Это широкая, избранная натура, которой доступно и понятно все… И я сомневался в ней! Какая глупость! Теплоты недостает не в ней, а во мне, - и Григорий Алексеич при этом бил себя в грудь… - Сердце мое с каждым днем черствеет более и более; никогда не испытав любви, я уже сознаю в себе неспособность любить так, как бы следовало, а бывают, впрочем, минуты, в которые мне еще кажется, что я могу любить со всем жаром и полнотою молодости; но это обман, ложь! я никогда не буду в состоянии удовлетворить ее любви, для чего же напрасно смущать ее покой? Я решительно не стою ее! Мне следует быть с ней как можно холоднее, как можно осторожнее. Но это опять глупость! я не выдержу… Нет, мне просто нельзя оставаться здесь ни одной минуты, я должен бежать отсюда куда-нибудь, все равно, только как можно далее; каждая минута замедления будет с моей стороны преступною слабостию…"

Но как будто это так легко?

Он задумался и через минуту произнес почти вслух:

- Кончено. Сегодня же еду! - и очень решительно побежал по тропинке.

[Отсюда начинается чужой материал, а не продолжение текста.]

(* ===== verification/WriteMutexTheorems.v ===== *)
(** * The write-priority mutex: exclusion, priority and progress

    Every interleaving of the methods by at most 16383 threads implements the reader-writer
    lock of [lock_step]; the word's fields never overflow; and once callers stop calling, every
    schedule of the threads' own steps (holders release, timeouts may fire) ends, after a number
    of steps bounded in advance, with every call returned and the lock free.  With 16384
    waiting writers the count overflows and all of them sleep forever. *)

From stdpp Require Import relations.
From S2P Require Import Prelude WriteMutex WriteMutexProps.

Import WritePriorityMutex.

(** ** Refinement *)

Lemma nobody_num r ths : num (has_role r) ths = 0 -> nobody r (role_of <$> ths).
Proof.
  intros H (p & -> & Hp)%list_elem_of_fmap. apply list_elem_of_lookup_1 in Hp as [t Ht].
  assert (has_role (role_of p) p = true) as Hr by (unfold has_role; by destruct (role_of p)).
  pose proof (num_elem _ _ _ _ Ht Hr). lia.
Qed.

Lemma roles_insert (ths : list pc) (t : nat) q : role_of <$> <[t := q]> ths = <[t := role_of q]> (role_of <$> ths).
Proof. by rewrite list_fmap_insert. Qed.

Lemma roles_same (ths : list pc) (t : nat) p q :
  ths !! t = Some p -> role_of q = role_of p -> role_of <$> <[t := q]> ths = role_of <$> ths.
Proof.
  intros Ht Hr. rewrite roles_insert. apply list_insert_id. by rewrite list_lookup_fmap, Ht, Hr.
Qed.

Lemma after_roles e d w :
  role_of (after_unlock e) = RNone /\ role_of (after_unlock_shared e) = RNone /\
  role_of (after_withdraw d w) = RNone.
Proof. unfold after_unlock, after_unlock_shared, after_withdraw. repeat case_match; done. Qed.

Тропинка эта привела его на довольно открытое место. Тут он приостановился и вздохнул свободнее. Зеленые стены леса и его сумрак душили его, ему необходимы были в эту минуту свет и пространство.

"Я посмотрю в последний раз, - думал он, - на эти луга, на Волгу; в последний раз, потому что я никогда уже не ворочусь сюда".

И, подумав это, Григорий Алексеич: пошел более покойным и ровным шагом.

Подходя к самому скату горы, с которой виднелась Волга, Григорий Алексеич вдруг вздрогнул и как бы прирос к земле.

В десяти шагах от него сидела на скамейке Наташа.

На ней было белое платье. Черные волосы ее локонами спускались до груди… Все вокруг нее и вся она облита была розовым отблеском догорающей вечерней зари. Воздух дышал благоуханною свежестью. Все было тихо, вершины деревьев чуть колебались.

Григорий Алексеич долго стоял не шевелясь и едва переводя дыхание. Наташа была очень хороша. Он смотрел на нее долго и благоговейно и потом робко подошел к ней.

Наташа обернулась, когда он стоял в двух шагах от нее.

- Ах, это вы! - сказала она.

Григорий Алексеич молчал, опустив голову на грудь.

- Какой прекрасный вечер, - заметила Наташа. - А где вы были? Верно, в роще?

- Да, в роще… нет, впрочем, я ходил в саду, - отвечал Григорий Алексеич, - а вы давно здесь сидите?

- Это моя любимая скамейка, - сказала Наташа, - я здесь часто сижу. Отсюда чудный вид.

- В самом деле, хороший вид. Мне это место также нравится… но я, может быть, помешал вам… может быть, вы хотите быть одни?

- Нисколько, - отвечала Наташа.

- Так вы мне позволите сесть возле вас?

- Садитесь.

Григорий Алексеич сел на скамейку. Они несколько минут молчали.

- Вам, верно, надоела деревня? - сказала первая Наташа, - вы не привыкли к ней - вы день ото дня становитесь скучнее.